Favorite Web Stories: May 2025
TRAPDOOR by Melissa Cundieff
Care and memory and the narration navigates a lot of things people try to write about honestly and clearly. I read it once and then a second time, where I jumped around in the paragraph order sometimes, and I like that it still worked. This one’s from April technically, but May sucked so hard that I don’t care. No, it was fine. It was beautiful getting teeth ripped out of my head and rolling my ankle. I’m sure it will all seem right when I’m remembering it, taking the memory as real.
Slowsand by Joe Koch
There are things I think I know about this story and there are things I think I can’t know and there are other things. Narrator is doing a task and they’re also sinking in dirt, I think, and that’s part of the assignment. It’s related to their grandfather. The impossible figure Mr. Schrift is approaching and out of full perception, approaching backward, always. Schrift, German for writing and I think probably related somewhow to the anime Bleach (I know nothing, I search), feels like a looming death figure but less knowable. I’m a sucker for big block paragraph stories. This one’s slippery in the right ways, trying to see it is like the narrator’s effort to see Schrift, but still the language moves around clear phrasing, it’s just tied together with blur.

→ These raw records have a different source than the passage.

(* ===== verification/OffChainFacts.v ===== *)
(** * The ledger and its indexes

    The ledger is what the tables of coins and messages of the chain hold.  The indexes of the
    worker describe a ledger when they list its coins and messages by owner and as coins to
    spend and have its sums as balances.  The events of a block change the ledger, and the
    worker keeps the indexes the ones of the changed ledger. *)

From stdpp Require Import prelude gmap list strings sorting.
From Stdlib Require Import ZArith Lia.
From S2P Require Import Prelude.
From S2P Require Import StorageTx.
From S2P Require Import HistoricalDb.
From S2P Require Import Database.
From S2P Require Import Tables.
From S2P Require Import Blocks.
From S2P Require Import Producer.
From S2P Require Import ChainFacts.
From S2P Require Import ExecTypes.
From S2P Require Import VmStorage.
From S2P Require Import Executor.
From S2P Require Import ExecutorMonad.
From S2P Require Import ExecutorEffects.
From S2P Require Import OffChain.
Local Open Scope Z_scope.

(** ** Keys *)

Definition wf_utxo (id : UtxoId) : Prop := length (utxo_tx_id id) = 32%nat ∧ in_uint U16 (output_index id).

Definition wf_index_key (k : CoinsToSpendIndexKey) : Prop :=
  length (key_owner k) = 32%nat ∧ length (key_asset_id k) = 32%nat ∧ in_uint U64 (key_amount k) ∧
  match k with
  | IndexCoin _ _ _ id => wf_utxo id
  | IndexMessage _ _ _ _ n => length n = 32%nat
  end.

Lemma sub_bytes_app (p x s : list Z) start len :
  length p = start → length x = len → sub_bytes start len (p ++ x ++ s) = x.
Proof. intros <- <-. unfold sub_bytes. by rewrite drop_app_length, take_app_length. Qed.

Lemma utxo_of_key id : wf_utxo id → utxo_of_bytes (utxo_key id) = id.
Proof.
  intros [Hl Hi]. unfold utxo_of_bytes, utxo_key. rewrite <- Hl, take_app_length, drop_app_length.
  rewrite from_to_be_bytes by (unfold in_uint, U16 in Hi; simpl; lia). by destruct id.
Qed.

Lemma utxo_key_length id : wf_utxo id → length (utxo_key id) = 34%nat.
Proof. intros [Hl _]. unfold utxo_key. rewrite length_app, to_be_bytes_length. lia. Qed.

Lemma utxo_key_inj id id' : wf_utxo id → wf_utxo id' → utxo_key id = utxo_key id' → id = id'.
Proof. intros H H' He. rewrite <- (utxo_of_key id H), <- (utxo_of_key id' H'). by rewrite He. Qed.

Lemma encode_index_key_length k : wf_index_key k →
  length (encode_index_key k) = match k with IndexCoin _ _ _ _ => COIN_VARIANT_SIZE | IndexMessage _ _ _ _ _ => MESSAGE_VARIANT_SIZE end.
Proof.
  intros (Ho & Ha & _ & Hk). destruct k as [o a x id|f o a x n]; cbn [key_owner key_asset_id key_amount] in *;
    unfold encode_index_key; rewrite !length_app, to_be_bytes_length, ?utxo_key_length by done; cbn [length]; unfold COIN_VARIANT_SIZE, MESSAGE_VARIANT_SIZE; lia.
Qed.

Lemma decode_encode_index_key k : wf_index_key k → decode_index_key (encode_index_key k) = Ok k.
Proof.
  intros Hwf. pose proof (encode_index_key_length k Hwf) as Hl. destruct Hwf as (Ho & Ha & Hx & Hk).
  assert (0 ≤ key_amount k < 256 ^ Z.of_nat 8) as Hx' by (unfold in_uint, U64 in Hx; simpl; lia).
  destruct k as [o a x id|f o a x n]; cbn [key_owner key_asset_id key_amount] in *; unfold decode_index_key.
  - assert (last (encode_index_key (IndexCoin o a x id)) = Some 0) as ->.
    { unfold encode_index_key. by rewrite !app_assoc, last_snoc. }
    rewrite Hl, decide_True by done. unfold encode_index_key.
    rewrite (sub_bytes_app [NON_RETRYABLE_BYTE] o) by done.
    rewrite (app_assoc [NON_RETRYABLE_BYTE] o). rewrite (sub_bytes_app ([NON_RETRYABLE_BYTE] ++ o) a) by (simpl; lia || done).
    rewrite (app_assoc _ a). rewrite (sub_bytes_app _ (to_be_bytes 8 x)) by (rewrite ?to_be_bytes_length, ?length_app; simpl; lia).
    rewrite (app_assoc _ (to_be_bytes 8 x)).
    rewrite (sub_bytes_app _ (utxo_key id)) by (rewrite ?utxo_key_length, ?length_app, ?to_be_bytes_length by done; simpl; lia).
    by rewrite utxo_of_key, from_to_be_bytes.
  - assert (last (encode_index_key (IndexMessage f o a x n)) = Some 1) as ->.
    { unfold encode_index_key. by rewrite !app_assoc, last_snoc. }
    rewrite Hl, decide_True by done. unfold encode_index_key.
    change (sub_bytes 0 1 ([f] ++ o ++ a ++ to_be_bytes 8 x ++ n ++ [MESSAGE_TYPE])) with [f].
    rewrite (sub_bytes_app [f] o) by done.
    rewrite (app_assoc [f] o). rewrite (sub_bytes_app ([f] ++ o) a) by (simpl; lia || done).
    rewrite (app_assoc _ a). rewrite (sub_bytes_app _ (to_be_bytes 8 x)) by (rewrite ?to_be_bytes_length, ?length_app; simpl; lia).
    rewrite (app_assoc _ (to_be_bytes 8 x)).
    rewrite (sub_bytes_app _ n) by (rewrite ?length_app, ?to_be_bytes_length; simpl; lia).
    rewrite from_to_be_bytes by done. by cbn.
Qed.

The Trial, by Thora Dahlke
Drug trial turns weird and a relationship exploration, kind of, and maybe more of a self exploration, desire and distance. Nice use of internality vs what’s shared. Good and varied flow, especially early on. I liked the questioning about reporting side effects to the testing organization. I liked the turns on the relationship to self and control. Maybe a couple too many recursive moments in the three-quarter mark that didn’t seem as intentional or woven in. Who’s to say? Not me. I’ve never done a pharmaceutical trial.
Private Notary by Samuel M. Moss
Like almost all stories I find exciting, and as I often find in my late blooming interest in “weird” fiction, this one explores questions about reliability, intent and influence, and how the mind slips. The Private Notary amasses seals he never uses (well, not entirely true), rare acquaintances who confuse his position, and twists what a seal might be, what affirmed truth might do, and turns back to himself. Again, who knows what I know, but I enjoyed thinking with this. And it uses a ton of what I think of as “precise and interesting word bingo” type language, like “verdigris”. And it’s a good example of something longer that I finished on the web.